Schmitt is particularly enthusiastic about the software assurance industry’s potential effect on southwestern Pennsylvania’s economic development.

“This is not about the company or the technology,” Schmitt said. “I believe strongly that the research that’s being done at CMU in the area of software assurance can really create an industry here in southwestern Pennsylvania.”

Schmitt hopes that the team’s research will put Pittsburgh on the map in the new but thriving industry of software assurance.

“The work that’s being done at the Institute for Software Research has the ability to create an international presence for software assurance,” Schmitt said.

A “brain drain,” or exodus of qualified graduates, is a big fear in southwestern Pennsylvania, but Schmitt is proud of the fact that nine of the 10 people hired at Sure Logic hold degrees from Carnegie Mellon, eight of whom have either a master’s degree or a Ph.D. from the university.

However, despite the company’s prominent position in the industry, SureLogic still has to compete for top computer science grads with technology giant Google, according to Edwin Chan, SureLogic’s senior architect.

In addition, because the company is only a start-up, a job at SureLogic poses a significantly higher risk than an entry-level position at Google.

However, it’s a risk that SureLogic software engineer and Carnegie Mellon graduate Ethan Urie was willing to take.

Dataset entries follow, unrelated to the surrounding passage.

(** * Gaffer MCP gateway: the request core, the project-id resolver and the
      operation wrappers, embedded from the TypeScript sources.

    Sources embedded here:
    - [src/api-client.ts]: [detectTokenType], [GafferApiClient.request] and
      the client methods of the per-token route layout (module [Legacy]);
    - the second [api-client.ts] text (stored after [tools/get-upload-status.ts]):
      the same transport plus [resolveProjectId] and the unified route tree
      (module [Unified]);
    - the tool files [compare-test-metrics] and [get-test-history]:
      [executeCompareTestMetrics] and [executeGetTestHistory].

    Conventions of the embedding:
    - a JavaScript string is a [string], a sequence of code units below 256.
      The one character of the sources above that range, the dash in the
      message of the unified [listProjects], is carried as the bytes the
      source file stores for it;
    - a JavaScript number is a [JsNum]: a finite value, NaN or an infinity.
      The products the code computes are rounded to the nearest double
      ([roundDouble]); the sign of zero is not represented;
    - [undefined] and a missing optional field are [None]; where the code can
      also see [null] the three states are kept apart ([Field]);
    - a decoded JSON body is a [Body]: the JSON value [null], or an object of
      one of the shapes the code reads;
    - the network is a deterministic stub [Net]: it answers the n-th fetch of
      a run, and a timeout of an attempt is the answer [Rejected] with an
      [AbortError].  Every effect the claims talk about (a fetch, a backoff
      sleep, the write of the project-id cache) is recorded in the state
      [Sys];
    - the URL of a request is what [new URL] makes of it: the path with its
      dot segments resolved and its characters percent-encoded, the query
      cut off at [?] and the fragment at [#] ([parseReference]); whether the
      base URL parses at all is [canParseBase].  Serialising a query value
      with [String(value)] is left to the platform. *)

From Stdlib Require Import String Ascii List ZArith QArith Bool Arith Lia.
From Stdlib Require Import DecimalString.
Import ListNotations.
Local Open Scope string_scope.
Local Open Scope Z_scope.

“It’s a very small company at the moment, so you wear a lot of hats,” Urie said, “but it’s nice having such an impact on the company vision and where we’re going.”

The Products

SureLogic’s tools analyze only Java code, but the company plans to expand its software to include C, C++, and C# analysis tools.

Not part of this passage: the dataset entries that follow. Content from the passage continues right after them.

(* ===== verification/GoConv.v ===== *)
(** * Integer conversions: [strconv], [fmt]'s [%d], [fmt.Sscanf] and [int32(x)]

    [ParseInt s] is [strconv.ParseInt(s, 10, 64)] with both results: the value
    is meaningful even when the error is not [nil] (the rollback code reads it
    then).  [Atoi] keeps the fast path of the library for short strings. *)
From stdpp Require Import base tactics strings pretty list.
From Stdlib Require Import ZArith Lia.
From S2P Require Import Prelude GoStrings.
Local Open Scope Z_scope.

Inductive NumError := ErrSyntax | ErrRange.
#[export] Instance NumError_eq_dec : EqDecision NumError.
Proof. solve_decision. Defined.

Definition max_int64 : Z := 2 ^ 63 - 1.
Definition min_int64 : Z := - 2 ^ 63.
Definition max_uint64 : Z := 2 ^ 64 - 1.
Definition is_int64 (z : Z) : Prop := min_int64 ≤ z ≤ max_int64.
Definition is_int32 (z : Z) : Prop := - 2 ^ 31 ≤ z < 2 ^ 31.

(** The conversion [int32(x)] of a wider signed integer: two's complement. *)
Definition to_int32 (z : Z) : Z := (z + 2 ^ 31) mod 2 ^ 32 - 2 ^ 31.
(** Wrap-around of signed 64-bit arithmetic. *)
Definition to_int64 (z : Z) : Z := (z + 2 ^ 63) mod 2 ^ 64 - 2 ^ 63.

(** [%d] of a signed integer. *)
Definition FormatInt (z : Z) : string := pretty z.

Definition digit_val (a : ascii) : option Z :=
  let n := Z.of_N (N_of_ascii a) in
  if decide (48 ≤ n ≤ 57) then Some (n - 48) else None.

(** The digit loop of [ParseUint(s, 10, 64)], with its early exit on
    overflow: the first offending digit or the first overflow decides. *)
Fixpoint ParseUint_loop (n : Z) (s : string) : Z * option NumError :=
  match s with
  | EmptyString => (n, None)
  | String a s' =>
      match digit_val a with
      | None => (0, Some ErrSyntax)
      | Some d =>
          if decide (max_uint64 `div` 10 + 1 ≤ n) then (max_uint64, Some ErrRange)
          else if decide (max_uint64 < n * 10 + d) then (max_uint64, Some ErrRange)
          else ParseUint_loop (n * 10 + d) s'
      end
  end.

Definition ParseUint (s : string) : Z * option NumError :=
  match s with
  | EmptyString => (0, Some ErrSyntax)
  | _ => ParseUint_loop 0 s
  end.

(** The sign prefix of a number: whether it is negative, and the rest. *)
Definition cut_sign (s : string) : bool * string :=
  match s with
  | String a s' =>
      if decide (a = "+"%char) then (false, s')
      else if decide (a = "-"%char) then (true, s')
      else (false, s)
  | EmptyString => (false, s)
  end.

Definition ParseInt (s : string) : Z * option NumError :=
  match s with
  | EmptyString => (0, Some ErrSyntax)
  | _ =>
      let '(neg, u) := cut_sign s in
      let '(un, err) := ParseUint u in
      match err with
      | Some ErrSyntax => (0, Some ErrSyntax)
      | _ =>
          if negb neg && bool_decide (2 ^ 63 ≤ un) then (2 ^ 63 - 1, Some ErrRange)
          else if neg && bool_decide (2 ^ 63 < un) then (- 2 ^ 63, Some ErrRange)
          else (if neg then - un else un, None)
      end
  end.

(** [Atoi]'s fast path accumulates without overflow checks. *)
Fixpoint Atoi_loop (n : Z) (s : string) : Z * option NumError :=
  match s with
  | EmptyString => (n, None)
  | String a s' =>
      match digit_val a with
      | None => (0, Some ErrSyntax)
      | Some d => Atoi_loop (n * 10 + d) s'
      end
  end.

Definition Atoi (s : string) : Z * option NumError :=
  let len := String.length s in
  if decide (0 < len < 19)%nat then
    let '(neg, u) := cut_sign s in
    match u with
    | EmptyString => (0, Some ErrSyntax)
    | _ => match Atoi_loop 0 u with
           | (n, None) => (if neg then - n else n, None)
           | r => r
           end
    end
  else ParseInt s.

(** [fmt.Sscanf(s, "%d", &v)] on an [int64]: white space is skipped (a bare
    newline stops the scan), then an optional sign and the longest run of
    digits are read.  [None]: nothing was stored, [v] keeps its value. *)
Fixpoint skip_space (fuel : nat) (s : string) : option string :=
  match fuel with
  | O => Some s
  | S k =>
      match s with
      | EmptyString => Some s
      | String a s' =>
          if decide (a = "013"%char ∧ HasPrefix s' nl = true) then skip_space k s'
          else if decide (a = "010"%char) then None
          else match space_len s with
               | O => Some s
               | n => skip_space k (String.substring n (String.length s - n) s)
               end
      end
  end.

Fixpoint take_digits (s : string) : string :=
  match s with
  | String a s' => match digit_val a with
                   | Some _ => String a (take_digits s')
                   | None => EmptyString
                   end
  | EmptyString => EmptyString
  end.

Definition Sscanf_d (s : string) : option Z :=
  match skip_space (String.length s) s with
  | None => None
  | Some s =>
      let tok := match s with
                 | String a s' =>
                     if decide (a = "+"%char ∨ a = "-"%char)
                     then String a (take_digits s') else take_digits s
                 | EmptyString => EmptyString
                 end in
      match ParseInt tok with
      | (v, None) => Some v
      | _ => None
      end
  end.

(** ** Parsing what was printed *)

(** A string of decimal digits and the number it denotes, from the left. *)
Fixpoint digits_val (n : Z) (s : string) : option Z :=
  match s with
  | EmptyString => Some n
  | String a s' => match digit_val a with Some d => digits_val (n * 10 + d) s' | None => None end
  end.

Lemma digit_val_range a d : digit_val a = Some d → 0 ≤ d ≤ 9.
Proof. unfold digit_val. case_decide; [|done]. intros [= <-]. lia. Qed.

Lemma digits_val_ge s n v : 0 ≤ n → digits_val n s = Some v → n ≤ v.
Proof.
  revert n. induction s as [|a s IH]; intros n Hn; simpl; [intros [= <-]; lia|].
  destruct (digit_val a) eqn:E; [|done]. apply digit_val_range in E.
  intros H. apply IH in H; lia.
Qed.

Lemma digits_val_app s t n :
  digits_val n (s +:+ t) = digits_val n s ≫= λ m, digits_val m t.
Proof.
  revert n. induction s as [|a s IH]; intros n; [done|]. rewrite str_app_cons. simpl.
  destruct (digit_val a); [apply IH|done].
Qed.

Lemma digit_val_char (x : N) : (x < 10)%N → digit_val (pretty_N_char x) = Some (Z.of_N x).
Proof.
  intros Hx.
  assert (x = 0 ∨ x = 1 ∨ x = 2 ∨ x = 3 ∨ x = 4 ∨ x = 5 ∨ x = 6 ∨ x = 7 ∨ x = 8 ∨ x = 9)%N
    as H by lia.
  destruct_or! H; by subst.
Qed.

Lemma pretty_N_go_digits (x : N) (s : string) :
  digits_val 0 (pretty_N_go x s) = digits_val (Z.of_N x) s.
Proof.
  revert s. induction (N.lt_wf_0 x) as [x _ IH]; intros s.
  destruct (decide (x = 0)%N) as [->|Hx]; [done|].
  rewrite pretty_N_go_step by lia. rewrite IH by (apply N.div_lt; lia).
  simpl. rewrite digit_val_char by (apply N.mod_lt; lia). f_equal.
  pose proof (N.div_mod x 10). lia.
Qed.

Lemma pretty_N_digits (x : N) : digits_val 0 (pretty x) = Some (Z.of_N x).
Proof. unfold pretty, pretty_N. case_decide as Hx; [by subst|]. apply pretty_N_go_digits. Qed.

Lemma pretty_N_nonempty (x : N) : pretty x ≠ EmptyString.
Proof.
  intros H. unfold pretty, pretty_N in H. case_decide as Hx; [done|].
  pose proof (pretty_N_go_digits x EmptyString) as Hd. rewrite H in Hd. simpl in Hd.
  injection Hd as Hd. lia.
Qed.

Lemma digits_head a s n : digits_val n (String a s) ≠ None → a ≠ "+"%char ∧ a ≠ "-"%char ∧ a ≠ " "%char ∧ a ≠ "/"%char.
Proof. simpl. destruct (digit_val a) eqn:E; [|done]. intros _. split_and!; intros ->; done. Qed.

According to Urie, SureLogic’s tools find the most deeply-entrenched bugs that aren’t detected by testing and inspection. Instead of just eyeballing thousands of lines of code and executing it in a number of different situations, Sure Logic works by directly analyzing the code.

“We analyze the software in a non-running state. We look at code as-is,” Urie said. “That allows us to find flaws that are very difficult to find using traditional static analysis.”

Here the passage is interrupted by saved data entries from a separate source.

(* ===== verification/GoTime.v ===== *)
(** * Instants and their RFC 3339 rendering ([time.Time], [Format], [After])

    A [Time] is an instant (seconds and nanoseconds since the Unix epoch) with
    the offset of its location, in seconds east of UTC.  Dates are proleptic
    Gregorian, as in package [time]. *)
From stdpp Require Import base tactics strings pretty list.
From Stdlib Require Import ZArith Lia.
From S2P Require Import Prelude GoConv.
Local Open Scope Z_scope.

Record Time := mkTime { unix_sec : Z; nsec : Z; zone_off : Z }.
(** [time.Duration]: nanoseconds. *)
Definition Duration : Type := Z.
Definition Second : Duration := 1000000000.

#[export] Instance Time_eq_dec : EqDecision Time.
Proof. solve_decision. Defined.

Definition After (t u : Time) : bool :=
  bool_decide (unix_sec u < unix_sec t) ||
  bool_decide (unix_sec u = unix_sec t) && bool_decide (nsec u < nsec t).

(** Decimal digits padded with zeros on the left to a width. *)
Definition pad (width : nat) (z : Z) : string :=
  let d := FormatInt (Z.abs z) in
  (if decide (z < 0) then "-" else EmptyString) +:+
  str_concat (replicate (width - String.length d) "0") +:+ d.

(** Civil date of a day number counted from 1970-01-01. *)
Definition civil (days : Z) : Z * Z * Z :=
  let z := days + 719468 in
  let era := z / 146097 in
  let doe := z mod 146097 in
  let yoe := (doe - doe / 1460 + doe / 36524 - doe / 146096) / 365 in
  let doy := doe - (365 * yoe + yoe / 4 - yoe / 100) in
  let mp := (5 * doy + 2) / 153 in
  let d := doy - (153 * mp + 2) / 5 + 1 in
  let m := if decide (mp < 10) then mp + 3 else mp - 9 in
  (yoe + era * 400 + (if decide (m <= 2) then 1 else 0), m, d).

Definition zone_suffix (off : Z) : string :=
  if decide (off = 0) then "Z"
  else let mins := Z.quot off 60 in
       (if decide (mins < 0) then "-" else "+") +:+
       pad 2 (Z.abs mins / 60) +:+ ":" +:+ pad 2 (Z.abs mins mod 60).

Definition date_time (t : Time) : string :=
  let local := unix_sec t + zone_off t in
  let '(y, m, d) := civil (local / 86400) in
  let s := local mod 86400 in
  pad 4 y +:+ "-" +:+ pad 2 m +:+ "-" +:+ pad 2 d +:+ "T" +:+
  pad 2 (s / 3600) +:+ ":" +:+ pad 2 (s / 60 mod 60) +:+ ":" +:+ pad 2 (s mod 60).

Definition Format_RFC3339 (t : Time) : string :=
  date_time t +:+ zone_suffix (zone_off t).

(** The fraction of [RFC3339Nano]: trailing zeros dropped, absent when zero. *)
Fixpoint trim_zeros (fuel : nat) (width : nat) (n : Z) : string :=
  match fuel with
  | O => pad width n
  | S k => if decide (n mod 10 = 0) then trim_zeros k (width - 1) (n / 10) else pad width n
  end.

Definition fraction (ns : Z) : string :=
  if decide (ns = 0) then EmptyString else "." +:+ trim_zeros 9 9 ns.

Definition Format_RFC3339Nano (t : Time) : string :=
  date_time t +:+ fraction (nsec t) +:+ zone_suffix (zone_off t).

Example format_epoch : Format_RFC3339 (mkTime 0 0 0) = "1970-01-01T00:00:00Z".
Proof. vm_compute. reflexivity. Qed.
Example format_zone :
  Format_RFC3339Nano (mkTime 1709209845 120000000 10800) = "2024-02-29T15:30:45.12+03:00".
Proof. vm_compute. reflexivity. Qed.

(** [After] is a strict order on instants. *)
Lemma After_spec t u :
  After t u = true ↔
  unix_sec u < unix_sec t ∨ unix_sec u = unix_sec t ∧ nsec u < nsec t.
Proof. unfold After. rewrite orb_true_iff, andb_true_iff, !bool_decide_eq_true. done. Qed.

Chan agreed that the difference between SureLogic’s product and those of other companies is significant.

“Most other companies take your code, put it in a black box, and turn the crank,” Chan said. He explained that SureLogic’s tools require programmers to be much more involved in the process of analysis and policy implementation.

“If you have a policy, [our product] helps you write code that is consistent with that policy,” Chan said.

The list of companies that field-tested the technology that SureLogic uses reads like a who’s who of the Fortune 500, including IBM, ebay, Oracle, and Sun Microsystems. Those who have had the chance to use the technology are enthusiastic about its potential.

“I can’t think of any of our Java code I wouldn’t want to run this tool on,” said Andrew Winkler, senior architect at Lockheed Martin, at the International Conference on Software Maintenance held in September 2006.